Studies have shown that mNGS still has advantages over the culture method for bacterial detection (Wang et al., 2020). Henan Li et al. found that Enterococcus faecalis was detected by mNGS in lung tissue specimens of one lung cancer patient which was not found in the culture (Li et al., 2018). Since Enterococcus faecalis is not common in lung infections of immunocompetent patients, it was not considered a pathogen. Another case was a 6-year-old child who had been diagnosed with acute lymphoblastic leukemia and central nervous system disease. The culture was positive for Penicillium, which was not detected by mNGS. However, among the bacteria, Neisseria meningitidis was the most abundant. Although pulmonary infection caused by Neisseria meningitidis is uncommon, clinicians should still consider it as a possible pathogen of lung infection in immunodeficient patients. Therefore, clinicians need to correlate clinically to make accurate judgments when interpreting reports. Fang et al. (2020) found that for bacterial detection, the sensitivity and positive predictive value of mNGS were as high as 97.1% and 94.1%, respectively. Both are significantly higher than the traditional detection values. Traditional detection methods included bacterial and fungal smear and culture, Grocott’s methenamine staining, acid-fast staining, and blood sampling to detect routine blood and inflammatory markers in their study.
Mycobacterium tuberculosis is a special class of bacteria that we will discuss separately here. In 2018, only 55% of global tuberculosis cases were confirmed bacteriologically, while up to 60% of cases in China were bacteriologically negative. The tuberculosis diagnostic methods used in China (such as traditional acid-fast bacilli smear microscopy) may miss many tuberculosis-positive patients, resulting in a high proportion of false-negative patients (Perkins, 2006). Most tuberculosis tests in China, especially in rural areas, only use sputum smears due to the lack of culture, nucleic acid testing, etc. This will lead to delays in tuberculosis (TB) diagnosis and treatment, and continuous TB transmission (Yang et al., 2015).

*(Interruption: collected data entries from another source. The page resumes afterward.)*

Lemma sim_call_back u f0 f cb type name topic pattern y x s w :
  rep l s f w → new_msg (place u f0) f y (pair 0 <$> x) →
  sim l s (call_back callbacks (Some l) cb type name topic pattern y)
    (s_call_back s_callbacks cb type name topic pattern x u) (placed place f0) w.
Proof.
  intros Hr Hm. destruct cb as [id|]; [|apply sim_unspecified].
  eapply sim_bind; [by eapply callbacks_sim|]. intros r [r' u1] f1 s1 w1 Hr1 [-> ->]. simpl in *.
  case_decide; [by eapply sim_ret|]. apply sim_get.
  destruct (Hr1) as [g Hg]. pose proof (rep_lengths _ _ _ _ Hg) as [Hlen _].
  destruct (Hg). apply sim_step. eapply wp_load; [done|]. rewrite rep_queues.
  apply sim_step. eapply wp_list_length; [done|]. eapply sim_ret; [done|]. split; [done|].
  apply decide_ext, Hlen.
Qed.

Lemma sim_read_error {A B} error (r : A) (r' : B) f s (Φ : frame → A → B → Prop) w :
  0 ≤ error ≤ EMQ_ERROR_NO_DATA → rep l s f w → Φ f r r' →
  sim l s (emq_client_set_error (Some l) error;; mret r) (s_error error r') Φ w.
Proof.
  intros He Hr HΦ. apply (sim_error l error f); [done|done|]. intros s' w' Hr'. by eapply sim_ret.
Qed.

Lemma sim_fail {A B} error (r : A) (r' : B) f s (Φ : frame → A → B → Prop) w :
  0 ≤ error ≤ EMQ_ERROR_NO_DATA → rep l s f w → Φ f r r' →
  sim l s (fail_with (Some l) error r) (s_fail error r') Φ w.
Proof.
  intros He Hr HΦ. eapply sim_mono.
  - by apply (simulates_fail l error r r' (λ f f' y x, f' = f ∧ y = r ∧ x = r')).
  - intros f' y x (-> & -> & ->). done.
Qed.

(** Reading an array of the event. *)
Lemma simulates_array n (k : list byte → M Z) (k' : list byte → U → Spec (Z * U)) :
  Z.of_nat n < 2 ^ 31 →
  (∀ bs, length bs = n → handles (k bs) (k' bs)) →
  handles
    ('(ret, bs) ← emq_client_read (Some l) (Z.of_nat n) (Z.of_nat n);
     if decide (ret = -1) then emq_client_set_error (Some l) EMQ_ERROR_READ;; mret (-1) else k bs)
    (λ u, o ← s_recv n;
     match o with None => s_error EMQ_ERROR_READ (-1, u) | Some bs => k' bs u end).
Proof.
  intros Hn Hk u f s w Hr. eapply sim_bind; [by apply sim_recv|].
  intros [ret bytes] x f1 s1 w1 Hr1 [-> Hx]. destruct x as [bs|]; simpl in Hx.
  - destruct Hx as [[= -> ->] Hlen]. rewrite decide_False by lia. by apply Hk.
  - destruct Hx as [-> _]. rewrite decide_True by done. by eapply sim_read_error.
Qed.

Lemma simulates_queue_process header :
  handles (emq_queue_process callbacks (Some l) header) (s_queue_process s_callbacks header).
Proof.
  apply (simulates_array 64); [done|]. intros name Hlen u f s w Hr. apply sim_get.
  eapply sim_find; [done|done|intros Hx; simpl in Hx; rewrite Hx; by eapply sim_ret|].
  intros v x Hx Hv Hvl. simpl in Hx. rewrite Hx. case_decide.
  - eapply sim_bind_wlp; [by apply simulates_read_message| |].
    { eapply (keeps_read_message v); [congruence|exact Hv]. }
    intros y m f2 s2 w2 Hr2 Hm Hv2. destruct m as [bs|].
    + destruct (Hm) as (p & d & -> & _). apply sim_step. eapply wp_load; [exact Hv2|].
      by eapply sim_call_back.
    + destruct Hm as [-> ->]. by eapply sim_ret.
  - apply sim_step. eapply wp_load; [exact Hv|]. by eapply sim_call_back.
Qed.

Lemma simulates_channel_dispatch header name topic pattern :
  length name = 64%nat →
  handles (channel_dispatch callbacks (Some l) header name topic pattern)
    (s_channel_dispatch s_callbacks header name topic pattern).
Proof.
  intros Hlen u f s w Hr. apply sim_get.
  eapply sim_find; [done|done|intros Hx; simpl in Hx; rewrite Hx; by eapply sim_ret|]. intros v x Hx Hv Hvl. simpl in Hx. rewrite Hx.
  eapply sim_bind_wlp; [by apply simulates_read_message| |].
  { eapply (keeps_read_message v); [congruence|exact Hv]. }
  intros y m f2 s2 w2 Hr2 Hm Hv2. destruct m as [bs|].
  - destruct (Hm) as (p & d & -> & _). apply sim_step. eapply wp_load; [exact Hv2|].
    by eapply sim_call_back.
  - destruct Hm as [-> ->]. by eapply sim_ret.
Qed.

Lemma simulates_channel_process header extended :
  handles (emq_channel_process callbacks (Some l) header extended)
    (s_channel_process s_callbacks header extended).
Proof.
  apply (simulates_array 64); [done|]. intros name Hname.
  apply (simulates_array 32); [done|]. intros topic _.
  destruct extended; [|by apply simulates_channel_dispatch].
  apply (simulates_array 32); [done|]. intros pattern _. by apply simulates_channel_dispatch.
Qed.

Lemma simulates_process_event header :
  handles (process_event callbacks (Some l) header) (s_process_event s_callbacks header).
Proof.
  unfold process_event, s_process_event. repeat case_decide;
    first [apply simulates_queue_process|apply simulates_channel_process].
Qed.

Lemma simulates_process_one :
  handles (process_one callbacks (Some l)) (s_process_one s_callbacks).
Proof.
  intros u f s w Hr. unfold process_one, s_process_one. apply sim_get.
  destruct (Hr) as [g Hg]. pose proof (rep_lengths _ _ _ _ Hg) as [Hq Hc]. destruct (Hg).
  apply sim_step. eapply wp_load; [done|]. rewrite rep_queues, rep_channels.
  apply sim_step. eapply wp_list_length; [done|].
  apply sim_step. eapply wp_list_length; [done|].
  destruct (decide (_ ∧ _)) as [[Hq0 Hc0]|Hidle].
  { rewrite bool_decide_true by tauto. by eapply sim_succeed. }
  rewrite bool_decide_false by tauto.
  eapply sim_bind; [by apply (sim_recv l 8 8)|].
  intros [ret bytes] x f1 s1 w1 Hr1 [-> Hx]. destruct x as [bs|]; simpl in Hx.
  2:{ destruct Hx as [-> _]. rewrite decide_True by done. by eapply sim_fail. }
  destruct Hx as [[= -> ->] Hlen]. rewrite decide_False by done. cbv zeta.
  set (header := read_event_header bs).
  destruct (decide (known_event header)) as [Hk|Hk].
  - destruct Hk as (Hmagic & Htype & Hcmd).
    rewrite decide_False; [|unfold emq_check_event_header; rewrite decide_False by tauto; done].
    rewrite decide_False by tauto.
    eapply sim_bind; [by apply simulates_process_event|].
    intros status [status' u2] f2 s2 w2 Hr2 [-> ->]. simpl in *.
    case_decide; [by eapply sim_succeed|]. case_decide; [by eapply sim_error_exit|].
    by eapply sim_ret.
  - case_decide as Hcheck; [by eapply sim_fail|].
    rewrite decide_True; [by eapply sim_fail|].
    unfold emq_check_event_header in Hcheck. unfold known_event in Hk.
    case_decide; [done|]. tauto.
Qed.

Lemma simulates_process_loop fuel :
  handles (process_loop callbacks fuel (Some l)) (s_process_loop s_callbacks fuel).
Proof.
  induction fuel as [|fuel IH]; intros u f s w Hr; [apply sim_unspecified|].
  cbn [process_loop s_process_loop]. eapply sim_bind; [by apply simulates_process_one|].
  intros r [r' u2] f2 s2 w2 Hr2 [-> ->]. simpl in *.
  destruct r' as [status|]; [by eapply sim_ret|by apply IH].
Qed.

Lemma simulates_process fuel :
  handles (emq_process callbacks fuel (Some l))
    (λ u, s_put (set_ss_error "");; s_process_loop s_callbacks fuel u).
Proof.
  intros u f s w Hr. eapply sim_bind; [by apply refines_clear_error|].
  intros [] [] f1 s1 w1 Hr1 [-> _]. by apply simulates_process_loop.
Qed.
End simulation.

(** ** Termination *)

Section termination.
Context `{Callbacks U place callbacks s_callbacks}.

Lemma respects_process_event R `{!Kept R} header u : respects R (s_process_event s_callbacks header u).
Proof.
  pose proof (λ id type name topic pattern x u,
    callbacks_kept R _ id type name topic pattern x u) as Hcallbacks.
  unfold s_process_event, s_queue_process, s_channel_process, s_channel_dispatch, s_call_back. keep.
Qed.

Lemma respects_process_one R `{!Kept R} u : respects R (s_process_one s_callbacks u).
Proof. pose proof (respects_process_event R). unfold s_process_one. keep. Qed.

Lemma respects_process R `{!Kept R} u : respects R (s_process s_callbacks u).
Proof.
  assert (∀ fuel u, respects R (s_process_loop s_callbacks fuel u)) as Hloop.
  { pose proof (respects_process_one R). induction fuel as [|fuel IH]; intros v; simpl; keep. }
  unfold s_process. keep. intros s y s'. apply Hloop.
Qed.

(** An iteration that goes on has taken bytes off the stream. *)
Lemma s_process_one_shorter u s u1 s1 :
  s_process_one s_callbacks u s = Answer (None, u1) s1 → (length (ss_rx s1) < length (ss_rx s))%nat.
Proof.
  unfold s_process_one, mbind, Spec_bind, s_get. destruct (bool_decide _); [done|]. unfold s_recv.
  pose proof (take_rx_shorter 8 (ss_rx s)) as Ht.
  destruct (take_rx 8 (ss_rx s)) as [bs rest|rest|]; [|done..].
  cbn zeta. case_decide; [|done].
  destruct (s_process_event _ _ _ _) as [[status u2] s2| |] eqn:Hs; [|done..].
  apply (respects_process_event shorter) in Hs. unfold shorter in Hs. cbn [ss_rx set_ss_rx] in Hs.
  case_decide; [done|]. case_decide; [done|]. intros [= -> ->]. lia.
Qed.

(** The loop stops before its fuel does. *)
Lemma s_process_loop_fuel n1 n2 u s :
  (length (ss_rx s) < n1)%nat → (length (ss_rx s) < n2)%nat →
  s_process_loop s_callbacks n1 u s = s_process_loop s_callbacks n2 u s.
Proof.
  revert n2 u s. induction n1 as [|n1 IH]; intros [|n2] u s Hn1 Hn2; try lia.
  cbn [s_process_loop]. unfold mbind at 1 2, Spec_bind at 1 2.
  destruct (s_process_one s_callbacks u s) as [[[status|] u1] s1| |] eqn:Hs; [done| |done..].
  apply s_process_one_shorter in Hs. apply IH; lia.
Qed.

(** What the program does next, once the callback of an event has returned. *)
Definition after_callback (fuel : nat) (r : Z * U) : Spec (Z * U) :=
  queues ← s_get ss_queues;
  if decide (r.1 ≠ 0 ∧ queues = []) then s_succeed (EMQ_STATUS_OK, r.2)
  else s_process_loop s_callbacks fuel r.2.

(** The loop from an event that a subscription receives. *)
Lemma s_process_loop_event fuel u s bs rest id type name topic pattern x s' :
  (ss_queues s ≠ [] ∨ ss_channels s ≠ []) → take_rx 8 (ss_rx s) = TkGot bs rest →
  known_event (read_event_header bs) →
  s_process_event s_callbacks (read_event_header bs) u (set_ss_rx rest s) =
    s_call_back s_callbacks (Some id) type name topic pattern x u s' →
  s_process_loop s_callbacks (S fuel) u s =
    (s_callbacks id type name topic pattern x u ≫= after_callback fuel) s'.
Proof.
  intros Hidle Ht Hk He. cbn [s_process_loop]. unfold s_process_one, after_callback, mbind, Spec_bind, s_get.
  rewrite bool_decide_false by tauto. unfold s_recv. rewrite Ht. cbn zeta.
  rewrite decide_True by done. rewrite He.
  unfold s_call_back, mbind, Spec_bind, s_get.
  destruct (s_callbacks _ _ _ _ _ _ _ _) as [[r u1] s1| |]; [|done..]. cbn [fst snd].
  destruct (decide (r = 0)) as [->|Hr].
  { by rewrite (decide_False (P := _ ∧ _)) by tauto. }
  destruct (decide (ss_queues s1 = [])) as [Hq|Hq]; cbn.
  - by rewrite (decide_True (P := _ ∧ _)).
  - by rewrite (decide_False (P := _ ∧ _)) by tauto.
Qed.
End termination.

At present, few studies have directly evaluated the value of mNGS in the diagnosis of TB infection. The culture method takes approximately 2-8 weeks, and only detects live bacilli. Furthermore, the history of anti-TB treatment has a significant impact on its sensitivity (Che et al., 2017). mNGS and gene Xpert detect nucleic acids rather than live bacilli, which are not affected by anti-TB drug treatment if done within 3 months. However, the sensitivity of both decrease significantly after more than 3 months of anti-TB treatment, possibly due to the undetectable tuberculous bacterial load after long-term treatment (Zhou et al., 2019). Liu et al. showed that the sensitivities of mNGS, Xpert, culture, and smear for detecting tuberculosis were 59.9%, 69.0%, 59.9%, and 24.6%, respectively (Liu et al., 2020). Before anti-tuberculosis treatment, the combined application of mNGS and conventional methods can increase the detection rate to 79.6% since mNGS is more advantageous in detecting mixed infections. Zhou et al. showed that in the identification of active TB cases, the sensitivity of mNGS was 44%, similar to that of the TB gene Xpert (42%), but significantly higher than that of traditional detection methods (29%) (Zhou et al., 2019). Due to the intracellular growth characteristics of tuberculosis, less nucleic acid is released to the outside of the cell, leading to difficult detection (Doughty et al., 2014). The combination of mNGS and Xpert, can help reach the diagnostic rate of 60%. According to the study, all three tests were significantly affected by anti-TB treatment since the sensitivity of pre-treatment samples was significantly higher than post-treatment samples. This suggests the importance of collecting clinical samples before empirical anti-TB treatment. In terms of time from clinical sample collection to report issuance, the gene Xpert can be released within 24 hours, while mNGS is released within 72 hours. Although it is longer than the former, it still has obvious advantages compared with the culture method. In terms of the amount sample requirements, mNGS requires an amount of about 1 ml, while the gene Xpert has an average detection dosage of 3.4 ml for cerebrospinal fluid samples and 80 ml for pleural effusion and ascites. This indicates that mNGS is a better choice for samples with relatively small amount of liquid.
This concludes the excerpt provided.